Dalam demokrasi beradab, hukum berenang di lautan etika. Defisit institusi dan undang-undang selalu bisa ditutupi oleh kecukupan moralitas. Dalam demokrasi lemah adab, hukum berenang di lautan tuna-etika. Surplus undang-undang tak membuat tertib hukum, malah makin membuka celah bagi kejahatan manipulatif.
Berbagai ekspresi ketidakpatutan etis di jagad politik mengindikasikan meluasnya fenomena “rabun moral”. Demokrasi tak kunjung bisa dikonsolidasikan karena Pancasila tak pernah sungguh-sungguh dijadikan titik tumpu; pranata politik kerap dibongkar pasang; konstitusi dan hukum ditekuk-tekuk sesuai selera kepentingan.

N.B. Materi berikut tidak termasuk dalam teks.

(** * SuiteCloud Backup: a shallow embedding of the backup manager, the
      SuiteCloud CLI wrapper and the [uploadFile] command flow.

    Source files embedded here:
    - [src/backupManager.ts]   (class [BackupManager], second listing)
    - [src/suiteCloudManager.ts] (class [SuiteCloudManager], both listings)
    - [src/extension.ts]       (commands [suitecloudbackup.uploadFile] and
                                [suitecloudbackup.restoreBackup])
    - [src/backupExplorer.ts]  ([formatTimeAgo] and the latest backup of
                                [getFileNodes])
    - the first listings of [BackupManager] (the same file) and of the
      command [suitecloudbackup.uploadFile] ([src/unnamed/part_003])

    Conventions.
    - A file's content is a list of bytes; what [fs.readFile(p, 'utf8')]
      returns is the list of code points of its UTF-8 decoding.
    - Paths, CLI output and messages are [string]s (code units below 256).
    - Node's [path] module, [JSON] and the external [suitecloud] executable
      are parameters of the development.
    - The file system is a finite map from paths to files and
      directories. What it refuses for reasons that the map does not show
      (permissions, a read-only or a full volume) is given along with it,
      as part of the state, and never changes.
    - Promise rejections and thrown exceptions are the [Throw] outcome.
    - Calls to [log], [outputChannel.appendLine] and [progress.report] have
      no influence on any result and are left out. *)

From Stdlib Require Import NArith Strings.Byte Strings.Ascii DecimalString Lia.
From stdpp Require Import gmap strings list fin_maps.

Local Open Scope string_scope.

Gerak politik kita ke masa depan sekadar mengikuti irama rutinitas. Tak ada kejelasan visi, peta jalan, dan haluan. Tak terbangun keandalan tata nilai, tata kelola dan tata sejahtera. Setiap saat, bahtera Republik bisa dicegat dan dibelokkan arahnya. Diskusi publik dilumpuhkan fiksi politik, perwakilan bermutu disisihkan keterpilihan semu, pemerintahan hukum dilumpuhkan personalisasi kekuasaan.
Untuk mengeluarkan Republik dari situasi limbung, kita perlu memulihkan kejelasan dan keajegan visi, yang memberi prinsip dan haluan direktif berjangka panjang, tanpa kehilangan daya fleksibilitas untuk dapat merespon berbagai ancaman dan perkembangan yang terus berubah.

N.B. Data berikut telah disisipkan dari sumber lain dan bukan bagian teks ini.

(** The attributes [__init__] adds: one entry per spline in every list;
    [num_splines] is [len(xlims)], and [xwidths] and [ywidths] are computed
    from [xlims] and [ylims] entry by entry. *)
Record t : Type := mk {
  xlims : list (R * R);
  ylims : list (R * R);
  knots_x : list (option (tensor R));
  knots_y : list (option (tensor R));
  extraps : list unit
}.

Definition num_splines (self : t) : nat := length (xlims self).

(** [torch.tensor_split(out, sections=k, dim=axis)]: [k] sections, the
    first [n % k] of them one channel longer than the others; [k] must be
    positive. *)
Definition tensor_split (out : Spline.channelled) (sections : nat)
    : py (list Spline.channelled) :=
  if (sections =? 0)%nat then raise RuntimeError
  else
    let q := (Spline.size out `div` sections)%nat in
    let r := (Spline.size out `mod` sections)%nat in
    let sizes := replicate r (S q) ++ replicate (sections - r) q in
    mret (zip_with Spline.mk_channelled sizes
            (Spline.pieces sizes (Spline.fibres out))).

(** The body of the loop of [make_spline] for section [i]: the entries [i]
    of the lists are read, and the rest is the body of
    [RQSplineList_.make_spline] with them. *)
Definition make_one (self : t) (i : nat) (out : Spline.channelled)
    : py Spline.kwargs :=
  knots_x ← index (knots_x self) i;
  knots_y ← index (knots_y self) i;
  _ ← index (ylims self) i;
  xlim ← index (xlims self) i;
  ylim ← index (ylims self) i;
  _ ← index (extraps self) i;
  Spline.make_spline (Spline.mk xlim ylim knots_x knots_y) out.

(** [make_spline(out)]: the list of the keywords of the splines. *)
Definition make_spline (self : t) (out : Spline.channelled)
    : py (list Spline.kwargs) :=
  out_splits ← tensor_split out (num_splines self);
  mapM (fun io : nat * Spline.channelled => make_one self io.1 io.2)
       (imap (fun i o => (i, o)) out_splits).

End MultiSpline.

(** * Properties *)

Lemma index_Some {A} (l : list A) i a : l !! i = Some a -> index l i = inr a.
Proof. intros H. unfold index. by rewrite H. Qed.

Lemma index_last_Some {A} (l : list A) a :
  last l = Some a -> index_last l = inr a.
Proof. intros H. unfold index_last. by rewrite H. Qed.

Lemma for_enumerate_from_app {A St} (body : nat -> A -> St -> St) l k i (s : St) :
  for_enumerate_from body i (l ++ k) s =
  for_enumerate_from body (i + length l) k (for_enumerate_from body i l s).
Proof.
  revert i s. induction l as [|a l IH]; intros i s; simpl.
  - by rewrite Nat.add_0_r.
  - rewrite IH. f_equal. lia.
Qed.

(** ** Facts about [Metropolis] *)

Section MetropolisFacts.

Import Metropolis.
Open Scope float_scope.

Variable rand_arr : nat -> float.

Kepemimpinan memainkan peran penting. Untuk negara seluas, sebesar, semajemuk Indonesia diperlukan pemimpin negarawan yang memiliki keluasan mentalitas dan tanggung jawab yang lebih besar, melampaui kepentingannya sendiri.
Untuk itu, modal terpenting kepemimpinan adalah “Modal Moral” (Moral Capital). Moral di sini adalah kekuatan dan kualitas komitmen pemimpin dlm memperjuangkan nilai, keyakinan, tujuan, amanat penderitaan rakyat. Kapital di sini bukan hanya potensi kebajikan seseorang, melainkan potensi yang secara aktual menggerakan roda politik.

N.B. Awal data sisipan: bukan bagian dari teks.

(** Every notable crumb and the active crumb carry a timestamp. *)
Definition timestamps_present (props : Timeline.Props) : Prop :=
  (forall c, In c (Timeline.breadcrumbs props) -> Timeline.notable c ->
             exists s, Timeline.crumb_timestamp c = Some s) /\
  (forall a, Timeline.activeCrumb props = Some a ->
             exists s, Timeline.crumb_timestamp a = Some s).

(** A stand-in for moment in the examples: the date and time up to the
    seconds of the input, or of the clock when there is no input. *)
Definition sample_moment (env : MomentEnv) (input : option string)
  (pattern : string) : string :=
  match input with
  | Some s => Timeline.iso_seconds (Some s) pattern
  | None => Timeline.iso_seconds (Some (clock env)) pattern
  end.

Definition upload_props : FileField.Props :=
  {| FileField.accept := Some ["image/png"; "text/plain"];
     FileField.rest := [("name", "avatar"); ("label", "Avatar")] |}.

Definition noon : MomentEnv :=
  {| clock := "2022-10-05T12:00:00.000Z"; zone := "UTC"; locale := "en" |}.

Definition one_o_clock : MomentEnv :=
  {| clock := "2022-10-05T13:00:00.000Z"; zone := "UTC"; locale := "en" |}.

Definition sample_props : Timeline.Props :=
  {| Timeline.breadcrumbs := Timeline.sample_breadcrumbs;
     Timeline.activeCrumb := Some Timeline.navigation_crumb |}.

Lemma FileField_render_injective props (s1 s2 : bool) :
  FileField.FileField props s1 = FileField.FileField props s2 <-> s1 = s2.
Proof.
  split; [|now intros ->].
  unfold FileField.FileField, FileField.field.
  destruct s1, s2; intros H; try reflexivity; inversion H.
Qed.


(** *** The state of [FileField] and its history *)

Lemma last_setUploading_app t1 t2 :
  last_setUploading (t1 ++ t2) =
  fold_left
    (fun b entry =>
       match snd entry with
       | FileField.setUploading b' => b'
       | _ => b
       end)
    t2 (last_setUploading t1).
Proof. unfold last_setUploading. apply fold_left_app. Qed.

Lemma isUploading_last_setUploading inputs :
  FileField.isUploading (FileField.run inputs) =
  last_setUploading (FileField.trace (FileField.run inputs)).
Proof.
  induction inputs as [|i inputs IH] using rev_ind; [reflexivity|].
  rewrite FileField.run_snoc. destruct i as [e|reader result]; cbn [FileField.step].
  - unfold FileField.handleFile.
    destruct (nth_error (FileField.files e) 0);
      cbn [FileField.isUploading FileField.trace];
      now rewrite last_setUploading_app.
  - unfold FileField.handleLoad.
    destruct (FileField.listener_of
                (FileField.reading (FileField.run inputs)) reader);
      [|exact IH].
    cbn [FileField.isUploading FileField.trace].
    now rewrite last_setUploading_app.
Qed.

(** *** What [Timeline] asks of moment *)

Section Formatters.

Variables mf1 mf2 : option string -> string -> string.

(** The two formatters agree on every input that is present. *)
Hypothesis agree : forall s pattern, mf1 (Some s) pattern = mf2 (Some s) pattern.

Lemma record_crumb_agree m c s :
  Timeline.crumb_timestamp c = Some s ->
  Timeline.record_crumb mf1 m c = Timeline.record_crumb mf2 m c.
Proof using agree.
  intros Hc. unfold Timeline.record_crumb, Timeline.crumb_key.
  now rewrite Hc, agree.
Qed.

Lemma build_mapping_agree l :
  (forall c, In c l -> exists s, Timeline.crumb_timestamp c = Some s) ->
  Timeline.build_mapping mf1 l = Timeline.build_mapping mf2 l.
Proof using agree.
  unfold Timeline.build_mapping. generalize (@nil (string * list Timeline.Crumb)).
  induction l as [|c l IH]; intros m Hl; [reflexivity|]. cbn [fold_left].
  destruct (Hl c (or_introl eq_refl)) as [s Hs].
  rewrite (record_crumb_agree m c s Hs).
  apply IH. intros c' Hc'. apply Hl. now right.
Qed.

Agar bisa melayani kepentingan umum, seorang pemimpin harus bisa ber-“puasa” dari godaan nafsu kuasa, harta, hormat, dan popularitas, yang tak ada habisnya hingga masuk liang lahat.
Bagi pemimpin sejati, kebahagiaan tertinggi terletak dalam kemampuan merengkuh makna terluhur kekuasaan sebagai amanah Tuhan dan rakyat demi kebajikan dan kebahagiaan hidup bersama.